### Task prompt
Starting with the line that contains "Definition validate (keyring" and stopping after the line that contains "Definition validate_batch (keyring", copy the entries below exactly. Include nothing else.

"""

(* ===== verification/Catalog.v ===== *)
(** * The repository policies of ayato (ayato/domain)

    repository_policy.go: tiers, and one validated policy per logical repository.
    catalog.go: the index of logical policies and of the physical repositories they own.
    upstream.go: the remote database a repository may overlay.

    [url.Parse] enters as a parameter: the scheme and host of a URL it accepts. *)

From S2P Require Import Prelude GoStrings Artifact Package Repo.

(** ** Tiers *)

(** A tier is a string, as in the code; three are named. *)
Definition Tier : Type := string.
Definition TierStaging : Tier := "staging".
Definition TierTesting : Tier := "testing".
Definition TierStable : Tier := "stable".

Inductive catalog_error :=
| ErrUnknownTier (value : string)
| ErrNotTiered (name : string)
| ErrRepositoryName (e : name_error)
| ErrEmptyArch
| ErrAnyArch
| ErrArchCharacter (arch : string)
| ErrDuplicateArch (arch : string)
| ErrFilesURL
| ErrUpstreamURL (field value : string)
| ErrInRepository (name : string) (e : catalog_error)
| ErrDefaultArches (e : catalog_error)
| ErrDuplicateLogical (name : string)
| ErrCollision (physical previous name : string).

Definition ParseTier (value : string) : result catalog_error Tier :=
  if decide (value = TierStaging ∨ value = TierTesting ∨ value = TierStable) then Ok value
  else Err (ErrUnknownTier value).

Definition CanPromote (from to : Tier) : bool :=
  bool_decide (from = TierStaging) && bool_decide (to = TierTesting)
  || bool_decide (from = TierTesting) && bool_decide (to = TierStable).

(** ** Upstreams *)

(** [strings.ReplaceAll] for a non-empty [old]; every replacement uses up a byte. *)
Fixpoint replace_all_fuel (n : nat) (s old new : string) : string :=
  match n with
  | O => s
  | S n => match cut old s with
           | Some (a, b) => a +:+ new +:+ replace_all_fuel n b old new
           | None => s
           end
  end.
Definition ReplaceAll (s old new : string) : string := replace_all_fuel (String.length s) s old new.

Record UpstreamSpec := mkUpstreamSpec { DBURL : string; FilesURL : string }.
Record Upstream := mkUpstream { dbURL : string; filesURL : string }.

Definition Enabled (u : Upstream) : bool := negb (bool_decide (dbURL u = "")).

Definition DBURLFor (u : Upstream) (arch : string) : string := ReplaceAll (dbURL u) "$arch" arch.

Definition deriveFilesURL (dbURL : string) : string :=
  match cut_last ".db" dbURL with
  | Some (a, b) => a +:+ ".files" +:+ b
  | None => dbURL
  end.

Definition FilesURLFor (u : Upstream) (arch : string) : string :=
  let filesURL := if decide (filesURL u = "") then deriveFilesURL (dbURL u) else filesURL u in
  ReplaceAll filesURL "$arch" arch.

(** ** Policies *)

Record RepositorySpec := mkSpec {
  spec_Name : string;
  spec_Arches : list string;
  spec_AllowNewArch : bool;
  spec_TrustedKeys : list string;
  spec_Tiered : bool;
  spec_PromotionKeepInSource : bool;
  spec_Upstream : UpstreamSpec;
}.

Record Repository := mkRepository {
  r_name : string;
  r_arches : list string;
  r_allowNewArch : bool;
  r_trustedKeys : list string;
  r_tiered : bool;
  r_promotionKeepInSource : bool;
  r_upstream : Upstream;
}.

Definition isArchCharacter (c : ascii) : bool := alphanumeric c || occurs c "_-.+".

Definition validateArch (arch : string) : result catalog_error unit :=
  if decide (arch = "") then Err ErrEmptyArch
  else if decide (arch = "any") then Err ErrAnyArch
  else if all_bytes isArchCharacter arch then Ok tt
  else Err (ErrArchCharacter arch).

(** The loop of [validateArches], with [seen] the architectures before. *)
Fixpoint validate_arches (seen : gset string) (arches : list string)
    : result catalog_error (list string) :=
  match arches with
  | [] => Ok []
  | arch :: arches =>
      _ ← validateArch arch;
      if decide (arch ∈ seen) then Err (ErrDuplicateArch arch)
      else rest ← validate_arches ({[arch]} ∪ seen) arches; Ok (arch :: rest)
  end.
Definition validateArches : list string → result catalog_error (list string) := validate_arches ∅.

Definition PhysicalName (r : Repository) (tier : Tier) : result catalog_error string :=
  _ ← ParseTier tier;
  if negb (r_tiered r) && negb (bool_decide (tier = TierStable)) then Err (ErrNotTiered (r_name r))
  else if decide (tier = TierStable) then Ok (r_name r)
  else Ok (r_name r +:+ "-" +:+ tier).

Definition tiers (r : Repository) : list Tier :=
  if r_tiered r then [TierStaging; TierTesting; TierStable] else [TierStable].

(** The error of [PhysicalName] is dropped, with the empty name. *)
Definition PhysicalNames (r : Repository) : list string :=
  map (λ tier, match PhysicalName r tier with Ok physical => physical | Err _ => "" end) (tiers r).

(** ** The catalog *)

Record ResolvedRepository := mkResolved { rr_Repository : Repository; Physical : string; rr_Tier : Tier }.

Record RepositoryCatalog := mkCatalog {
  logicalOrder : list string;
  physicalOrder : list string;
  logical : gmap string Repository;
  physical : gmap string ResolvedRepository;
}.
#[export] Instance eta_catalog : Eta RepositoryCatalog := λ c,
  mkCatalog c.(logicalOrder) c.(physicalOrder) c.(logical) c.(physical).

Definition addPhysical (repository : Repository) (c : RepositoryCatalog) (tier : Tier)
    : result catalog_error RepositoryCatalog :=
  p ← PhysicalName repository tier;
  match physical c !! p with
  | Some previous => Err (ErrCollision p (r_name (rr_Repository previous)) (r_name repository))
  | None => Ok (c <| physical ::= <[p := mkResolved repository p tier]> |>
                  <| physicalOrder ::= λ l, l ++ [p] |>)
  end.

Definition add (c : RepositoryCatalog) (repository : Repository) : result catalog_error RepositoryCatalog :=
  if decide (is_Some (logical c !! r_name repository)) then Err (ErrDuplicateLogical (r_name repository))
  else foldM (addPhysical repository)
         (c <| logical ::= <[r_name repository := repository]> |>
            <| logicalOrder ::= λ l, l ++ [r_name repository] |>)
         (tiers repository).

(** A nil catalog answers like an empty one. *)
Definition empty_catalog : RepositoryCatalog := mkCatalog [] [] ∅ ∅.

Definition Logical (c : RepositoryCatalog) (n : string) : option Repository := logical c !! n.
Definition Resolve (c : RepositoryCatalog) (n : string) : option ResolvedRepository := physical c !! n.

Definition DeclaredArches (c : RepositoryCatalog) (physical : string) : list string :=
  match Resolve c physical with Some resolved => r_arches (rr_Repository resolved) | None => [] end.

Definition AllowsNewArch (c : RepositoryCatalog) (physical : string) : bool :=
  match Resolve c physical with Some resolved => r_allowNewArch (rr_Repository resolved) | None => false end.

(** The physical name of the staging tier; the dropped error would leave it empty. *)
Definition PublishTarget (c : RepositoryCatalog) (n : string) : option string :=
  match Logical c n with
  | Some repository =>
      if r_tiered repository
      then Some (match PhysicalName repository TierStaging with Ok p => p | Err _ => "" end)
      else Some (r_name repository)
  | None => match Resolve c n with Some resolved => Some (Physical resolved) | None => None end
  end.

Definition UpstreamPhysicalNames (c : RepositoryCatalog) : list string :=
  filter (λ n, from_option (λ r, Enabled (r_upstream (rr_Repository r))) false (physical c !! n) = true)
    (physicalOrder c).

Section construction.
(** [url.Parse]: the scheme and the host of a URL, [None] for an error. *)
Context (url_parse : string → option (string * string)).

Definition validateUpstreamURL (field value : string) : result catalog_error unit :=
  match url_parse (ReplaceAll value "$arch" "x86_64") with
  | Some (scheme, host) =>
      if decide ((scheme ≠ "http" ∧ scheme ≠ "https") ∨ host = "") then Err (ErrUpstreamURL field value)
      else Ok tt
  | None => Err (ErrUpstreamURL field value)
  end.

Definition newUpstream (spec : UpstreamSpec) : result catalog_error Upstream :=
  if decide (DBURL spec = "") then
    if decide (FilesURL spec ≠ "") then Err ErrFilesURL else Ok (mkUpstream "" "")
  else
    _ ← validateUpstreamURL "db_url" (DBURL spec);
    _ ← (if decide (FilesURL spec ≠ "") then validateUpstreamURL "files_url" (FilesURL spec) else Ok tt);
    Ok (mkUpstream (DBURL spec) (FilesURL spec)).

Definition newRepository (defaultArches : list string) (spec : RepositorySpec)
    : result catalog_error Repository :=
  _ ← map_err ErrRepositoryName (ValidateName (spec_Name spec));
  let arches := if decide (spec_Arches spec = []) then defaultArches else spec_Arches spec in
  normalizedArches ← map_err (ErrInRepository (spec_Name spec)) (validateArches arches);
  upstream ← map_err (ErrInRepository (spec_Name spec)) (newUpstream (spec_Upstream spec));
  Ok (mkRepository (spec_Name spec) normalizedArches (spec_AllowNewArch spec) (spec_TrustedKeys spec)
        (spec_Tiered spec) (spec_PromotionKeepInSource spec) upstream).

Definition NewRepositoryCatalog (defaultArches : list string) (specs : list RepositorySpec)
    : result catalog_error RepositoryCatalog :=
  defaults ← map_err ErrDefaultArches (validateArches defaultArches);
  foldM (λ c spec, repository ← newRepository defaults spec; add c repository) empty_catalog specs.
End construction.

(** ** Lemmas *)

Lemma validate_arches_Ok seen arches l :
  validate_arches seen arches = Ok l ↔
  l = arches ∧ Forall (λ a, validateArch a = Ok tt) arches ∧ NoDup arches ∧ Forall (λ a, a ∉ seen) arches.
Proof.
  revert seen l. induction arches as [|a arches IH]; intros seen l; simpl.
  { split; [intros [= <-]|by intros (-> & _)]. split_and!; try done; constructor. }
  rewrite bind_Ok. setoid_rewrite Forall_cons. rewrite NoDup_cons. split.
  - intros ([] & Ha & H). case_decide; [done|].
    apply bind_Ok in H as (rest & (-> & Hv & Hnd & Hs)%IH & [= <-]). split_and!; try done.
    + intros Hin. rewrite Forall_forall in Hs. apply (Hs a Hin). set_solver.
    + eapply Forall_impl; [exact Hs|]. set_solver.
  - intros (-> & [Ha Hv] & [Hn Hnd] & [Hna Hs]). exists tt. split; [done|].
    rewrite decide_False by done. apply bind_Ok. exists arches. split; [|done].
    apply IH. split_and!; try done. apply Forall_forall. intros x Hx.
    rewrite Forall_forall in Hs. specialize (Hs x Hx). set_solver.
Qed.

Lemma validateArches_Ok arches l :
  validateArches arches = Ok l ↔ l = arches ∧ Forall (λ a, validateArch a = Ok tt) arches ∧ NoDup arches.
Proof.
  unfold validateArches. rewrite validate_arches_Ok. split; [tauto|]. intros (-> & ? & ?).
  split_and!; try done. apply Forall_true. set_solver.
Qed.

Lemma ParseTier_Ok value t :
  ParseTier value = Ok t ↔ t = value ∧ (value = TierStaging ∨ value = TierTesting ∨ value = TierStable).
Proof. unfold ParseTier. case_decide; naive_solver. Qed.
(* ===== verification/Upload.v ===== *)
(** * Publishing uploads (ayato/service)

    upload*.go, publication.go, publishing half of service.go and upstream.go: a batch of
    uploaded packages is validated, compared with what the repository lists, stored,
    registered in one database transaction per architecture, and indexed by name; a failure
    undoes what was committed.

    A nil stream is [None]; streams are their bytes, so rewinding them is no operation.
    The indexes of uploads in [byArch] are the uploads themselves, which nothing changes once
    the batches are built. *)

From S2P Require Import Prelude GoStrings KeyValue Pkginfo Artifact Constraint Package Dbwriter Repo Dbtool.
From S2P Require Import Blob RepoDB Catalog Ports Trust.

(** ** Data *)

Record UploadFiles := mkUploadFiles { PkgFile : option SeekFile; SigFile : option SeekFile }.

Record publishedPackage := mkPublished { version : string; fileName : string; pub_storeArch : string }.

Record preparedUpload := mkUpload {
  pkgStream : SeekFile;
  sigStream : option SeekFile;
  pkgName : string;
  pkgVersion : string;
  storeArch : string;
  dbArches : list string;
  storedName : string;
  sigName : string;
  oldByArch : gmap string publishedPackage;
}.
#[export] Instance eta_upload : Eta preparedUpload := λ u,
  mkUpload u.(pkgStream) u.(sigStream) u.(pkgName) u.(pkgVersion) u.(storeArch) u.(dbArches)
    u.(storedName) u.(sigName) u.(oldByArch).

(** [archKey]: an architecture and a name or file. *)
Definition archKey : Type := string * string.

Record Settings := mkSettings {
  RequireSign : bool;
  RequireBuildinfoProvenance : bool;
  ExpectedBuildDir : string;
  ProtectedNames : list string;
  MaxPackageSize : Z;
  SignDatabase : bool;
}.

Record spooledPackage := mkSpooled { sp_pkg : SeekFile; sp_sig : option SeekFile }.

Record publicationRollback := mkRollback {
  oldArtifacts : gmap archKey spooledPackage;
  oldNames : gmap archKey string;
  committedArches : list string;
  needsReconcile : gset string;
  namesTouched : bool;
}.
#[export] Instance eta_rollback : Eta publicationRollback := λ r,
  mkRollback r.(oldArtifacts) r.(oldNames) r.(committedArches) r.(needsReconcile) r.(namesTouched).

Definition newPublicationRollback : publicationRollback := mkRollback ∅ ∅ [] ∅ false.

Definition is_package_changed : error → bool :=
  error_is (λ e, match e with ErrPackageChanged _ => true | _ => false end).
Definition is_immutable_conflict : error → bool :=
  error_is (λ e, match e with ErrImmutableObjectConflict => true | _ => false end).

Definition invalid (reason : string) : error := ErrDomain DomainInvalidUpload reason.
Definition conflict (reason : string) : error := ErrDomain DomainConflict reason.

(** internal/pacman/limits. *)
Definition DefaultPackageBytes : Z := 512 * 2 ^ 20.
Definition PackageBytes (configured : Z) : Z :=
  if (0 <? configured)%Z then configured else DefaultPackageBytes.
Definition Exceeds (size configured : Z) : bool := (PackageBytes configured <? size)%Z.

(** ** Validation *)
Section validation.
Context (decode : string → result string tar_stream) (settings : Settings).
Context {Entity : Type} (fingerprint : Entity → string).
Context (check_detached : list Entity → string → string → result string Entity).
Context (expired revoked : Entity → bool).

Definition checkSize (file : SeekFile) : result error unit :=
  if Exceeds (len file.(Data)) settings.(MaxPackageSize)
  then Err (invalid "package exceeds max_size") else Ok tt.

Definition validatedPackageFilename (fileName : string) (info : PKGINFO.PKGINFO) : result error string :=
  match ParseArtifact fileName with
  | Err _ => Err (invalid "invalid package filename")
  | Ok artifact =>
      if signature artifact then Err (invalid "invalid package filename")
      else match Coordinates artifact with
           | Err _ => Err (invalid "package filename does not match .PKGINFO")
           | Ok coordinates =>
               if MatchesMetadata coordinates (PKGINFO.PkgName info) (PKGINFO.PkgVer info) (PKGINFO.Arch info)
               then Ok (filename artifact)
               else Err (invalid "package filename does not match .PKGINFO")
           end
  end.

Definition checkBuildinfoProvenance (file : SeekFile) : result error unit :=
  if negb settings.(RequireBuildinfoProvenance) then Ok tt
  else match ReadBuildInfo decode file.(Data) with
       | Err _ => Err (invalid "no usable .BUILDINFO but provenance is required")
       | Ok buildInfo => if decide (BuildDir buildInfo ≠ settings.(ExpectedBuildDir))
                         then Err (invalid "builddir is not the expected sandbox root") else Ok tt
       end.

(** The names a package would take. *)
Definition claimed_names (info : PKGINFO.PKGINFO) : list string :=
  PKGINFO.PkgName info
  :: map (λ p, cn_Name (Parse p)) (PKGINFO.Provides info)
  ++ map (λ p, cn_Name (Parse p)) (PKGINFO.Replaces info) ++ PKGINFO.Group info.

Definition checkProtectedNames (info : PKGINFO.PKGINFO) : result error unit :=
  if existsb (λ c, bool_decide (c ∈ settings.(ProtectedNames))) (claimed_names info)
  then Err (conflict "collides with protected official name") else Ok tt.

Definition verifySignature (keyring : option (Keyring (Entity := Entity))) (pkgFile : SeekFile)
    (sigFile : option SeekFile) (storedName : string) : result error unit :=
  match sigFile with
  | None => if settings.(RequireSign) then Err (invalid "package signature is required") else Ok tt
  | Some sig =>
      if decide (sig.(FileName) ≠ storedName +:+ ".sig")
      then Err (invalid "signature filename does not match package")
      else match keyring with
      | None => Err (ErrOther "no trust root is configured to validate the signature")
      | Some k =>
          match VerifyDetached fingerprint check_detached expired revoked k pkgFile.(Data) sig.(Data) with
          | Err _ => Err (invalid "package signature verification failed")
          | Ok _ => Ok tt
          end
      end
  end.

Definition validatePackageArch (arch : string) : result error unit :=
  if bool_decide (arch = "") || occurs "/" arch || contains arch ".."
  then Err (invalid "invalid package arch") else Ok tt.

Definition validate (keyring : option (Keyring (Entity := Entity))) (files : option UploadFiles)
    : result error preparedUpload :=
  match files with
  | Some (mkUploadFiles (Some pkgStream) sigFile) =>
      _ ← checkSize pkgStream;
      binary ← map_err (λ _, invalid "failed to read package from binary")
                 (ReadBinaryPackage decode pkgStream.(FileName) pkgStream.(Data));
      let info := bp_info binary in
      storedName ← validatedPackageFilename pkgStream.(FileName) info;
      _ ← checkBuildinfoProvenance pkgStream;
      _ ← checkProtectedNames info;
      _ ← verifySignature keyring pkgStream sigFile storedName;
      _ ← validatePackageArch (PKGINFO.Arch info);
      Ok (mkUpload pkgStream sigFile (PKGINFO.PkgName info) (PKGINFO.PkgVer info) (PKGINFO.Arch info)
            [] storedName (storedName +:+ ".sig") ∅)
  | _ => Err (invalid "package file is required")
  end.

Definition has_sig (files : option UploadFiles) : bool :=
  match files with Some f => bool_decide (is_Some f.(SigFile)) | None => false end.

(** The loop of [validateInputs]. *)
Definition validate_step (keyring : option (Keyring (Entity := Entity)))
    (acc : list preparedUpload * gset archKey) (files : option UploadFiles)
    : result error (list preparedUpload * gset archKey) :=
  upload ← validate keyring files;
  let key := (storeArch upload, storedName upload) in
  if decide (key ∈ acc.2) then Err (invalid "duplicate package object in one batch")
  else Ok (acc.1 ++ [upload], {[key]} ∪ acc.2).

Definition validate_batch (keyring : option (Keyring (Entity := Entity))) (files : list (option UploadFiles))
    : result error (list preparedUpload) :=
  fst <$> foldM (validate_step keyring) ([], ∅) files.
End validation.

(** ** The service *)

Definition concrete_step (acc : list string * gset string) (arch : string) : list string * gset string :=
  if decide (arch = "" ∨ arch = "any" ∨ arch ∈ acc.2) then acc
  else (acc.1 ++ [arch], {[arch]} ∪ acc.2).
Definition concreteArches (declared stored : list string) : list string :=
  (foldl concrete_step ([], ∅) (declared ++ stored)).1.

Definition containsArch (arches : list string) (target : string) : bool := bool_decide (target ∈ arches).

Section service.
Context (decode : string → result string tar_stream) (quote : string → string).
(** [alpm.VerCmp]. *)
Context (vercmp : string → string → Z).
Context (settings : Settings) (catalog : RepositoryCatalog).
Context {Entity : Type} (fingerprint : Entity → string).
Context (read_keys : string → result string (list Entity)).
Context (check_detached : list Entity → string → string → result string Entity).
Context (expired revoked : Entity → bool).
Context (registry : bool) (trust : signatureTrust (Entity := Entity)).
Context {R : RangeOrder}.
(** The order of a [range] over a map with [archKey] keys. *)
Context (range_keys_arch : gset archKey → list archKey).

"""

### Solved problem
Definition validate (keyring : option (Keyring (Entity := Entity))) (files : option UploadFiles)
    : result error preparedUpload :=
  match files with
  | Some (mkUploadFiles (Some pkgStream) sigFile) =>
      _ ← checkSize pkgStream;
      binary ← map_err (λ _, invalid "failed to read package from binary")
                 (ReadBinaryPackage decode pkgStream.(FileName) pkgStream.(Data));
      let info := bp_info binary in
      storedName ← validatedPackageFilename pkgStream.(FileName) info;
      _ ← checkBuildinfoProvenance pkgStream;
      _ ← checkProtectedNames info;
      _ ← verifySignature keyring pkgStream sigFile storedName;
      _ ← validatePackageArch (PKGINFO.Arch info);
      Ok (mkUpload pkgStream sigFile (PKGINFO.PkgName info) (PKGINFO.PkgVer info) (PKGINFO.Arch info)
            [] storedName (storedName +:+ ".sig") ∅)
  | _ => Err (invalid "package file is required")
  end.

Definition has_sig (files : option UploadFiles) : bool :=
  match files with Some f => bool_decide (is_Some f.(SigFile)) | None => false end.

(** The loop of [validateInputs]. *)
Definition validate_step (keyring : option (Keyring (Entity := Entity)))
    (acc : list preparedUpload * gset archKey) (files : option UploadFiles)
    : result error (list preparedUpload * gset archKey) :=
  upload ← validate keyring files;
  let key := (storeArch upload, storedName upload) in
  if decide (key ∈ acc.2) then Err (invalid "duplicate package object in one batch")
  else Ok (acc.1 ++ [upload], {[key]} ∪ acc.2).

Definition validate_batch (keyring : option (Keyring (Entity := Entity))) (files : list (option UploadFiles))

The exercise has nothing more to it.